RECORDED INFORMATION Start Marker
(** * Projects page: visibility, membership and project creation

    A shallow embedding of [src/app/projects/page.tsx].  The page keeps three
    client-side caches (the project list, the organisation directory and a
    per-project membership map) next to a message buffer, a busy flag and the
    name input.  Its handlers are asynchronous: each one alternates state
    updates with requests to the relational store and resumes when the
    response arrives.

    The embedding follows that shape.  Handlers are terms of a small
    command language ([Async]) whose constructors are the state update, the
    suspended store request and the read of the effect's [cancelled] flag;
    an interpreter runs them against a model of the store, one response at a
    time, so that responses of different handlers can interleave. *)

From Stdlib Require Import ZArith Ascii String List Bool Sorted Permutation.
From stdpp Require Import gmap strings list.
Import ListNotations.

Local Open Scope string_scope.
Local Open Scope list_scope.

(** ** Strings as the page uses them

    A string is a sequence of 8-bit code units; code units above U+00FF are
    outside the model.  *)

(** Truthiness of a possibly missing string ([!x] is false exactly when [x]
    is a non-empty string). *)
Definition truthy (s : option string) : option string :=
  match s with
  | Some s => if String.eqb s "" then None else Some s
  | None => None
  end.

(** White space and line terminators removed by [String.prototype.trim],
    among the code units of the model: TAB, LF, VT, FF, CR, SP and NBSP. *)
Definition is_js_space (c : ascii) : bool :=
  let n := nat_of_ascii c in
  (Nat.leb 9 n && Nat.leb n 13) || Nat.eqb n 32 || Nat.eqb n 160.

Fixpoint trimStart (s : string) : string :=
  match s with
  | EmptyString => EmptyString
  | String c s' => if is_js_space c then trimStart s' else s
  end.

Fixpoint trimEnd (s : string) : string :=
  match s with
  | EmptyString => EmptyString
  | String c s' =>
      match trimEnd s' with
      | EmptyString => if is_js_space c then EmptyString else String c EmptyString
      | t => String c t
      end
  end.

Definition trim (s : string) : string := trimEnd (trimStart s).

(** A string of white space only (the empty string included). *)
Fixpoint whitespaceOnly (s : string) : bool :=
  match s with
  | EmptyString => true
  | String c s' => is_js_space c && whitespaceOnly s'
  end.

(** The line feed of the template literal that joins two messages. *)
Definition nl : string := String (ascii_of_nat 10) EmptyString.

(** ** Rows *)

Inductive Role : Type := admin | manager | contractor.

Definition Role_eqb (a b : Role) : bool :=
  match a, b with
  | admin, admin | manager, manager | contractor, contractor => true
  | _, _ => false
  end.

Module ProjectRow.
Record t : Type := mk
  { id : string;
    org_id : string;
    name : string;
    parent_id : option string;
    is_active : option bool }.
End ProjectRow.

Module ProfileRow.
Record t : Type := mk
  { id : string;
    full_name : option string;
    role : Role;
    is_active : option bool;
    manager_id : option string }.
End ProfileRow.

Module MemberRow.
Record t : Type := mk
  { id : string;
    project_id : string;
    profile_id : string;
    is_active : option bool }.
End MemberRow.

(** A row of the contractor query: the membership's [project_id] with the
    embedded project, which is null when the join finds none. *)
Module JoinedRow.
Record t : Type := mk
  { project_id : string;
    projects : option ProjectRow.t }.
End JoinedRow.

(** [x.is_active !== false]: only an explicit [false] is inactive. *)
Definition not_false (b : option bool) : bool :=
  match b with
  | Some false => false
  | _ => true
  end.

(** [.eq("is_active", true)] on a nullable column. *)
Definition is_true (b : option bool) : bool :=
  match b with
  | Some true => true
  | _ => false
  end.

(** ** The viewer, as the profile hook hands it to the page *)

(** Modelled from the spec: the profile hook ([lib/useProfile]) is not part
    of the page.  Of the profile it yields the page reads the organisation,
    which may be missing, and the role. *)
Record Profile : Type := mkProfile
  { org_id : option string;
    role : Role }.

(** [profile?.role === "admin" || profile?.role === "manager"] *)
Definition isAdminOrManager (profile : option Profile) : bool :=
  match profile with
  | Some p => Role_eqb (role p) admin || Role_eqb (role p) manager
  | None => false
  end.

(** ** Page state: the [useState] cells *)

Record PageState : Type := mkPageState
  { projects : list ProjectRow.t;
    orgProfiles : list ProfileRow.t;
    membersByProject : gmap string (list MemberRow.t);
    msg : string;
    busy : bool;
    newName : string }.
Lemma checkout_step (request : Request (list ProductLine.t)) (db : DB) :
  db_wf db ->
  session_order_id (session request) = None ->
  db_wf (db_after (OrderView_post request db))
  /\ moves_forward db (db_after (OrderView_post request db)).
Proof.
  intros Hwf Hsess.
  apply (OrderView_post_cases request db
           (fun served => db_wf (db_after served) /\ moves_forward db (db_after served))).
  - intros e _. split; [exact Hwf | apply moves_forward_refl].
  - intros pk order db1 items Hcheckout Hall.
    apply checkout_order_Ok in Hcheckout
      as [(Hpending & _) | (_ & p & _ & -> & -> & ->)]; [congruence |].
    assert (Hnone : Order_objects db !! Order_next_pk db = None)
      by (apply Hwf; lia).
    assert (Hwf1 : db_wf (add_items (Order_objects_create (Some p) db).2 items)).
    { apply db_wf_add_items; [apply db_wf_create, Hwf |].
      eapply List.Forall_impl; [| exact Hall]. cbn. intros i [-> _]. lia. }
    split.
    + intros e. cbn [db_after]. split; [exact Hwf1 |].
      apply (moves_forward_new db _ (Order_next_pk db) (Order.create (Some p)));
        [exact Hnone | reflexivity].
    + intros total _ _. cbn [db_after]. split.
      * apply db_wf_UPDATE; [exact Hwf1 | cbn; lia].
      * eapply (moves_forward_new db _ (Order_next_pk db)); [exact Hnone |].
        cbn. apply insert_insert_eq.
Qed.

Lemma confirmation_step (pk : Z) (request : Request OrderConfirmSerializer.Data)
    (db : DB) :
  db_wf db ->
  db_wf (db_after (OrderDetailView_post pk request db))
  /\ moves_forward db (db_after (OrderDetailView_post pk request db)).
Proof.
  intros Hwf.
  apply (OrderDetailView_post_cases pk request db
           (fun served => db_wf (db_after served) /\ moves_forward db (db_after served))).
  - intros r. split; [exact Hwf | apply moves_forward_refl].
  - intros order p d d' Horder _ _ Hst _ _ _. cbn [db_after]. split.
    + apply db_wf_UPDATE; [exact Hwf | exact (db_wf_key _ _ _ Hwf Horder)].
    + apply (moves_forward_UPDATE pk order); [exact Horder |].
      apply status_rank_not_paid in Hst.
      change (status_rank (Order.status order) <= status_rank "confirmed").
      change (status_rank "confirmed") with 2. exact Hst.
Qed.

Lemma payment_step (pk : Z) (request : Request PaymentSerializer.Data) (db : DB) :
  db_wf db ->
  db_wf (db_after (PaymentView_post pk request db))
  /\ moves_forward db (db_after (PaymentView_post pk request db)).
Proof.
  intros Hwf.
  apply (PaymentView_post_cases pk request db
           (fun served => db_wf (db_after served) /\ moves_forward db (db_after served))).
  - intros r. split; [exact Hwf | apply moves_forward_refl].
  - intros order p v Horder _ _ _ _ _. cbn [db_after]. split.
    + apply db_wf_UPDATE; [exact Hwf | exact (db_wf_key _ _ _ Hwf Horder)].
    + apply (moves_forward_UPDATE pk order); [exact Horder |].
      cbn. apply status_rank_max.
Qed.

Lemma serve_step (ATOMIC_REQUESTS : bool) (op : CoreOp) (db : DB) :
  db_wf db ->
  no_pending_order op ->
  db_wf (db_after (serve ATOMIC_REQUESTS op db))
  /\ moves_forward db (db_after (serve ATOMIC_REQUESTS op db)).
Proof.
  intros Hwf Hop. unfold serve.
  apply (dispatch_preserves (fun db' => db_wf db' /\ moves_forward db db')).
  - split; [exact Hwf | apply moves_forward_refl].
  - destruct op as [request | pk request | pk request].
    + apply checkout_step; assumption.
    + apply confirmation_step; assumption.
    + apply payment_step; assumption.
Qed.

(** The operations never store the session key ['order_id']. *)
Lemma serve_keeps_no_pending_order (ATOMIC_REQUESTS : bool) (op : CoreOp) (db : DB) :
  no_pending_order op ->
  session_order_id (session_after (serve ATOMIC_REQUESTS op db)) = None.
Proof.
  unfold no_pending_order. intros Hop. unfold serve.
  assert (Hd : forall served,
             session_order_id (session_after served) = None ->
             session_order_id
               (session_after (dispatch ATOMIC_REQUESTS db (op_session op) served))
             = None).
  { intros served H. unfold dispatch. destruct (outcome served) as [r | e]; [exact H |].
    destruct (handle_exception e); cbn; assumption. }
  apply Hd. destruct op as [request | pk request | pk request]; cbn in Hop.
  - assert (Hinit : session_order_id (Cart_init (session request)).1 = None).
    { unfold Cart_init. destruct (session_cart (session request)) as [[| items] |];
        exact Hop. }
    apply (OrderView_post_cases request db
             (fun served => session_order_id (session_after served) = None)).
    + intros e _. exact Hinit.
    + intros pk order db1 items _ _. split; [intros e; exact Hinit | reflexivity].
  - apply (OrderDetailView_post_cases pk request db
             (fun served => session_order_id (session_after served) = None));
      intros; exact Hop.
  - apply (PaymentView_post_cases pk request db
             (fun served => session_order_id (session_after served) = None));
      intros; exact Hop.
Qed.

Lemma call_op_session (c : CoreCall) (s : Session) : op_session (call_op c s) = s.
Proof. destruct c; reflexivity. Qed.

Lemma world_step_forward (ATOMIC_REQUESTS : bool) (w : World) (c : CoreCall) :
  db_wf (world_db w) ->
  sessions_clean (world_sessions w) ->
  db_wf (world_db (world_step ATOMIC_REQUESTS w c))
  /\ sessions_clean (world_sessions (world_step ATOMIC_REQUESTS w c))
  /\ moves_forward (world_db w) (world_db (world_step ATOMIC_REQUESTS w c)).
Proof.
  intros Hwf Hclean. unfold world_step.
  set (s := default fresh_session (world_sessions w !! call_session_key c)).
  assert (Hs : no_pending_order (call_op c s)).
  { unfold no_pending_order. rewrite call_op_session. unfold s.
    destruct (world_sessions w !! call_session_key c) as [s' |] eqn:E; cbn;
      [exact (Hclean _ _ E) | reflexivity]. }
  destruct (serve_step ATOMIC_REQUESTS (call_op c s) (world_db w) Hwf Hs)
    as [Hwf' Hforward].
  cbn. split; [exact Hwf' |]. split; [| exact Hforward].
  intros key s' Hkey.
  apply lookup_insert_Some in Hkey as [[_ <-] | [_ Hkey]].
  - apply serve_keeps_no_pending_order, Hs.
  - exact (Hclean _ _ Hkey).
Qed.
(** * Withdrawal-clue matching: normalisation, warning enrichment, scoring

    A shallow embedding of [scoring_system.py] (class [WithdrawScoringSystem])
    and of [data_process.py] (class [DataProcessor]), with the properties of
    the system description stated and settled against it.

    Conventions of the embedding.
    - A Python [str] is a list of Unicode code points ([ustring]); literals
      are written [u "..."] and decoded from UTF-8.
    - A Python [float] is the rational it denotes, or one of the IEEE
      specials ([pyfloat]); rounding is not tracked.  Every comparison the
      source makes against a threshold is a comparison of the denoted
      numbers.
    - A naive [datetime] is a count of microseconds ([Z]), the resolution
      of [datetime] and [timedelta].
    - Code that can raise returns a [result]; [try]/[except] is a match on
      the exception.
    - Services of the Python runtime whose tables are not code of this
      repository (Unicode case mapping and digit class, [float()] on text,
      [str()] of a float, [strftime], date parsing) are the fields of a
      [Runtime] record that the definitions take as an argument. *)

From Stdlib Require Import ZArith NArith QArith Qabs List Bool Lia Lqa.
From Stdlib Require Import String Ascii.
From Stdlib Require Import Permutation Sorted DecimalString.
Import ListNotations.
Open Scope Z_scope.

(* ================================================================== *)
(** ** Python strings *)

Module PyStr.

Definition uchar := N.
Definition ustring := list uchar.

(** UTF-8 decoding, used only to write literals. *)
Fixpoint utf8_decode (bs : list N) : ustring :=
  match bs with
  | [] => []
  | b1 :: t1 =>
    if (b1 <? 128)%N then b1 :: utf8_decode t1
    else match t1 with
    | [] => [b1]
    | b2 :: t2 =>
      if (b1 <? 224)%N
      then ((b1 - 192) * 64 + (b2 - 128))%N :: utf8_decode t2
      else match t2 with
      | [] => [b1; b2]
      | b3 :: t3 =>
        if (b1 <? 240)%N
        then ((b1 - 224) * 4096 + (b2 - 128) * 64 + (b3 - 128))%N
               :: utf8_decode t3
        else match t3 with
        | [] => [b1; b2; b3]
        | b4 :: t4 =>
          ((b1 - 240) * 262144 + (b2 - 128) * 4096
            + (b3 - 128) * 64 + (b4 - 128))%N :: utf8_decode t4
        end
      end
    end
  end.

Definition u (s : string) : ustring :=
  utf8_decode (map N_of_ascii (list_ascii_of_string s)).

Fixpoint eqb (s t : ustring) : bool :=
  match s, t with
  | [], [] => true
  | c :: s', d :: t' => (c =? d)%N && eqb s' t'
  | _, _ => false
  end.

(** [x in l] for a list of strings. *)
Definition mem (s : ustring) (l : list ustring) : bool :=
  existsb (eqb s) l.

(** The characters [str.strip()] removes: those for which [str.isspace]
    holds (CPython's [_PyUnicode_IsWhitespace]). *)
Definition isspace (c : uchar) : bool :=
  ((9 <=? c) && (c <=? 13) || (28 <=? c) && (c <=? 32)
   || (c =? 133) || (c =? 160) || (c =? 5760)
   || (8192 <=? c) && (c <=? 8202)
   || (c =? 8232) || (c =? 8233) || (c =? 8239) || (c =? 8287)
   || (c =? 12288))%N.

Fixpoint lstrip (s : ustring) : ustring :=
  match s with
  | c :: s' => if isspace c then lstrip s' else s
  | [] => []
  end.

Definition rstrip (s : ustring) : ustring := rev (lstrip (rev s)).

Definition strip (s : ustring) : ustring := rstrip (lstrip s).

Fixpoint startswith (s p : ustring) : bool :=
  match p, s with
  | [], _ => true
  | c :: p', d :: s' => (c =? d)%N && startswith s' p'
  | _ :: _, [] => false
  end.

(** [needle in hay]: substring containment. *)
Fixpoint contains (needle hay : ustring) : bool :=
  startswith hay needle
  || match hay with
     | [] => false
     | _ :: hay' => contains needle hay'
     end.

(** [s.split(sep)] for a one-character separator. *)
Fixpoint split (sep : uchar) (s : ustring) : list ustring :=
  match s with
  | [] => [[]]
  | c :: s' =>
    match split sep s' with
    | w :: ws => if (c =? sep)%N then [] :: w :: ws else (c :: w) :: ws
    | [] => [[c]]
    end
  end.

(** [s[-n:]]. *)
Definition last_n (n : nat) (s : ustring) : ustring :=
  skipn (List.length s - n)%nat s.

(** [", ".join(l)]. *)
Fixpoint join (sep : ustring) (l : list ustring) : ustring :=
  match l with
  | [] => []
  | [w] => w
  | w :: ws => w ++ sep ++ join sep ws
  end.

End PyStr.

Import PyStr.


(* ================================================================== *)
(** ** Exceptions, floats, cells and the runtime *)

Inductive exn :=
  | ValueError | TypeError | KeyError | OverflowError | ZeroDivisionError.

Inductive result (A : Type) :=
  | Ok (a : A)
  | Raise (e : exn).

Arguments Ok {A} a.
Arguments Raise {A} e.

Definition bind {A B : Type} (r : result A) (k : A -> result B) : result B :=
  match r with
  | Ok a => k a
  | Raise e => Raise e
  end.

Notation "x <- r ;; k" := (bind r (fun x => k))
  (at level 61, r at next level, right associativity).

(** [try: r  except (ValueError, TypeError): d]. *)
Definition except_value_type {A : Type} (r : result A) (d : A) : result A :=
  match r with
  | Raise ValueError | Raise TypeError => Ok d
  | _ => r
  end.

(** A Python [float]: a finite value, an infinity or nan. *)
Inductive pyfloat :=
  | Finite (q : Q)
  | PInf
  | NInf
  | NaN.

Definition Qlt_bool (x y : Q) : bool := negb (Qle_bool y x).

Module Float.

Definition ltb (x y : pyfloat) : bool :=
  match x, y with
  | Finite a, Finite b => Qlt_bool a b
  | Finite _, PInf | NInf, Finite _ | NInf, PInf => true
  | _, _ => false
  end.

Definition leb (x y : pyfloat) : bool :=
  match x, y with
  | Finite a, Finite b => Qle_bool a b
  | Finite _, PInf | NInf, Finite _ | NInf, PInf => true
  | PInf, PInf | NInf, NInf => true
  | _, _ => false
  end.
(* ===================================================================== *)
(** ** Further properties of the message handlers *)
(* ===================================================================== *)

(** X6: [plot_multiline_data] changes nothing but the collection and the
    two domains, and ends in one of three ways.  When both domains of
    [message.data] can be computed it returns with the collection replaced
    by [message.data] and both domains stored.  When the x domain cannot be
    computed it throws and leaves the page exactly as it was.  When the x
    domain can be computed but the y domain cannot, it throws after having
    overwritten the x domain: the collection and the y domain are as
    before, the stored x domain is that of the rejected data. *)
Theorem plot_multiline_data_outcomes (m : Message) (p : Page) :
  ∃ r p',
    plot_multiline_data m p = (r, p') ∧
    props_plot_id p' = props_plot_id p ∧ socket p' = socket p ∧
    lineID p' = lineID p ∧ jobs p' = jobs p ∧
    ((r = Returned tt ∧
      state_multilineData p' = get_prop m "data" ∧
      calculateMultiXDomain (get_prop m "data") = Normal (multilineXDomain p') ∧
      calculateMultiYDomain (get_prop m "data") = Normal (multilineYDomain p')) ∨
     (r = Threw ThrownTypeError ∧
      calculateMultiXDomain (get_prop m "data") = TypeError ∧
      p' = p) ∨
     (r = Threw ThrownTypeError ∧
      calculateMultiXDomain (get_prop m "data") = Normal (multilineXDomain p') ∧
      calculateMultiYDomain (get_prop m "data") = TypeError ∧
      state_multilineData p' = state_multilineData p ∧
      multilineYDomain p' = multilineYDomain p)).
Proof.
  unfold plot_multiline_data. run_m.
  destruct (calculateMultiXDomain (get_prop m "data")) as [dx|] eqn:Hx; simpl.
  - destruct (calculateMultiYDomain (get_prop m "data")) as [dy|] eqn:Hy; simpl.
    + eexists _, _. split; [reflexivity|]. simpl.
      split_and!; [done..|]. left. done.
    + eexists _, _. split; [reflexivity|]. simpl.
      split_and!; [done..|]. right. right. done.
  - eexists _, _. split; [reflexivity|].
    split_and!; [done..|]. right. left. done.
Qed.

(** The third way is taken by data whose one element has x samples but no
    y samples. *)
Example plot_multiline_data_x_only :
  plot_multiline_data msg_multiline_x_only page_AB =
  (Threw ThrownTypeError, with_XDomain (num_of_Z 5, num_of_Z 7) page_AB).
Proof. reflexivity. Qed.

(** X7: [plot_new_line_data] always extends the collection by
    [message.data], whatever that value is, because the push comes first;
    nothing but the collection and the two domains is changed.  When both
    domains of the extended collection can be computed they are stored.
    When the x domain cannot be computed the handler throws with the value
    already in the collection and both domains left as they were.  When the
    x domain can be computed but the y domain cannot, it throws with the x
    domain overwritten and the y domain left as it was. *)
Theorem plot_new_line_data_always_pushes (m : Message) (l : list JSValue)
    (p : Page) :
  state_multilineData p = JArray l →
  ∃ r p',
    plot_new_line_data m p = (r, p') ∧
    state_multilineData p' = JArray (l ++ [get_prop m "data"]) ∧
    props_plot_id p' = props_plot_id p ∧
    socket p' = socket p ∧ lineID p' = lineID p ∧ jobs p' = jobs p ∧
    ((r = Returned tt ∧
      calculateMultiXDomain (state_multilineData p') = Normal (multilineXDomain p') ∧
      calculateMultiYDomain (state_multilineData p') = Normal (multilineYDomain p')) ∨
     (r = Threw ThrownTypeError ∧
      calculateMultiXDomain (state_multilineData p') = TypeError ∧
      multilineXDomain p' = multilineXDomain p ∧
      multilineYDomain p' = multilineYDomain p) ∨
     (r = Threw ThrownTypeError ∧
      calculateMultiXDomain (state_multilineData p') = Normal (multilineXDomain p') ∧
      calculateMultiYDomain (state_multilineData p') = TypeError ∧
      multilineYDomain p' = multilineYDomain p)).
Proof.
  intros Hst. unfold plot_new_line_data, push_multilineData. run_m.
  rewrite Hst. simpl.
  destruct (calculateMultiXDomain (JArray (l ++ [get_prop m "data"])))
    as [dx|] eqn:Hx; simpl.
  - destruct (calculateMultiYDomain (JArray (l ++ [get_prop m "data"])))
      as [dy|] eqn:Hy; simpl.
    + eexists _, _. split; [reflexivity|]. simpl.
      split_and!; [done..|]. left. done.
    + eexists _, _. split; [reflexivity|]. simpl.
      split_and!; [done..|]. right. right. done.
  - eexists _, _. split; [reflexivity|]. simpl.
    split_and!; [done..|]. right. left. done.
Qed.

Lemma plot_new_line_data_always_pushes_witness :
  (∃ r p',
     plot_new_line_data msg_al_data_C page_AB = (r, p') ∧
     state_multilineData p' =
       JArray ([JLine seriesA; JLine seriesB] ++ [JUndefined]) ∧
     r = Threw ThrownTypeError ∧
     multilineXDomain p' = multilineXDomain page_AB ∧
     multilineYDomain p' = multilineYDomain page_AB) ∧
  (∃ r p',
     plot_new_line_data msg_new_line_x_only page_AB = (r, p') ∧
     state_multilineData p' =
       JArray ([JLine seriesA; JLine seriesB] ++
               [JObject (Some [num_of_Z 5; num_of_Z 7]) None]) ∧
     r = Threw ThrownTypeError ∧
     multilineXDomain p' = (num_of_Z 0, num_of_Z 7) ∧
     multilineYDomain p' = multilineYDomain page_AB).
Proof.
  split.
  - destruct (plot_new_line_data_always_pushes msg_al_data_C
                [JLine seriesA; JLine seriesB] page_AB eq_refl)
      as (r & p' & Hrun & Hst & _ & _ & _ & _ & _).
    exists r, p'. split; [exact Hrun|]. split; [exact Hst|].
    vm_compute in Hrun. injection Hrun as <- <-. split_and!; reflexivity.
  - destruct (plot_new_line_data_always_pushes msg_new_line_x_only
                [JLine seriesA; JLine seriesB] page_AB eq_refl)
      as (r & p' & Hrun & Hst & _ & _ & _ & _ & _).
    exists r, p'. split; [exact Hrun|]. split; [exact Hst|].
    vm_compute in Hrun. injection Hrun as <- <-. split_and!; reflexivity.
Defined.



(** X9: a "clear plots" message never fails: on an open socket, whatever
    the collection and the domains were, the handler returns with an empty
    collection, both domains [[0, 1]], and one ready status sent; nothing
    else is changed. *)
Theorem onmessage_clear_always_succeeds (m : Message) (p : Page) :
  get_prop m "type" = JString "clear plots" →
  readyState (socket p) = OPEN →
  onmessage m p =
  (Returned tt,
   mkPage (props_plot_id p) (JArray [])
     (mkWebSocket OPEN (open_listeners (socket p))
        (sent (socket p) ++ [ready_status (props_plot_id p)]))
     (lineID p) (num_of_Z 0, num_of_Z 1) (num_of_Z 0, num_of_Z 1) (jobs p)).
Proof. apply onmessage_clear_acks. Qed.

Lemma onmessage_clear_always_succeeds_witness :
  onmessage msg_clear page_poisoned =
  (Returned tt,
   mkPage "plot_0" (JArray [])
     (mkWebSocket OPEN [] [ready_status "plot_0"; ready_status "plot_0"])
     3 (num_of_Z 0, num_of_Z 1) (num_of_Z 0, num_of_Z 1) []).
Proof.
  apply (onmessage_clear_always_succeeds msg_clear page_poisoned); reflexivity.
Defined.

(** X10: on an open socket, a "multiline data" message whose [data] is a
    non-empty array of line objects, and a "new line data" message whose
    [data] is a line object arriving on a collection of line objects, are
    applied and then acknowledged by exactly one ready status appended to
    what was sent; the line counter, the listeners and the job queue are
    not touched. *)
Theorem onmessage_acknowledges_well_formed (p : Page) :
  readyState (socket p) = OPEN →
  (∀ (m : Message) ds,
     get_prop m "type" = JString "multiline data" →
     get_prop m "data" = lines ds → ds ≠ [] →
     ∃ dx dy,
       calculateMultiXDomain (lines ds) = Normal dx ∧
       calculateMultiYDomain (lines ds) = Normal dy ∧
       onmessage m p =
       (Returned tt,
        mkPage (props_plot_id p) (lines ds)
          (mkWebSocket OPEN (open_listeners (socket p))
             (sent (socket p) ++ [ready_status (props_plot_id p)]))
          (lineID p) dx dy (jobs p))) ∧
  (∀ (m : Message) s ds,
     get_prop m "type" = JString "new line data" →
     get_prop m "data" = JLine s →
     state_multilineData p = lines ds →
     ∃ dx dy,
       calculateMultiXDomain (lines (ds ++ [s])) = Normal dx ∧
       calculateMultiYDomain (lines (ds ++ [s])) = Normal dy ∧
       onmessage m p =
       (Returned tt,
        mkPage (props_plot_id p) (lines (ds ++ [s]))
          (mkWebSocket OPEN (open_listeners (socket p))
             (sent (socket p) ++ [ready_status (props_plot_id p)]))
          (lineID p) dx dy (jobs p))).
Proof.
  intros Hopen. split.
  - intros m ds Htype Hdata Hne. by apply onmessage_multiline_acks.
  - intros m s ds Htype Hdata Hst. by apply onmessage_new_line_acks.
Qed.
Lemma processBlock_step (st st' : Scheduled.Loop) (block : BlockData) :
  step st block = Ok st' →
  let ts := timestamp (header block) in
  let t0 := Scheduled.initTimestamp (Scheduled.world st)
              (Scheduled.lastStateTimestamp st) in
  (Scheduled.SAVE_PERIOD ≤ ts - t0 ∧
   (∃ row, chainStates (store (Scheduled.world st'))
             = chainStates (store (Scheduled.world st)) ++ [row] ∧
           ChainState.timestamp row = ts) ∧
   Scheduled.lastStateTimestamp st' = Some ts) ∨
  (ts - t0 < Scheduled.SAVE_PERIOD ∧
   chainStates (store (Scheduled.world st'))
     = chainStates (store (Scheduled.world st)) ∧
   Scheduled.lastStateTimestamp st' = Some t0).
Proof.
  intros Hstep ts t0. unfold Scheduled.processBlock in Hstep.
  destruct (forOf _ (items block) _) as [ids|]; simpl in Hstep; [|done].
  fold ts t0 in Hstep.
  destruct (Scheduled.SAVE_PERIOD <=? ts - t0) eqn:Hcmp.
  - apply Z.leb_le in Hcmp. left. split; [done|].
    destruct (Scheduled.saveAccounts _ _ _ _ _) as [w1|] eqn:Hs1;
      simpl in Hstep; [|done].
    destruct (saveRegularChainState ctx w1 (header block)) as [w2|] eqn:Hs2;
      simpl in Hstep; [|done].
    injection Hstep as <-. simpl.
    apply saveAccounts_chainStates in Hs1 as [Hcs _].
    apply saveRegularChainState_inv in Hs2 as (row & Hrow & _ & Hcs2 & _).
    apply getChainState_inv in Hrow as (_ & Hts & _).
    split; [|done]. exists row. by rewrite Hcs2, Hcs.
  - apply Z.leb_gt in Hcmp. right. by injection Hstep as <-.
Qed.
RECORDED INFORMATION End Marker
> _INSTRUCTIONS FOR THE TASK_: Go through the data and show every line where "ValueError" occurs.

> _FINISHED EXERCISE_:
  | ValueError | TypeError | KeyError | OverflowError | ZeroDivisionError.
(** [try: r  except (ValueError, TypeError): d]. *)
  | Raise ValueError | Raise TypeError => Ok d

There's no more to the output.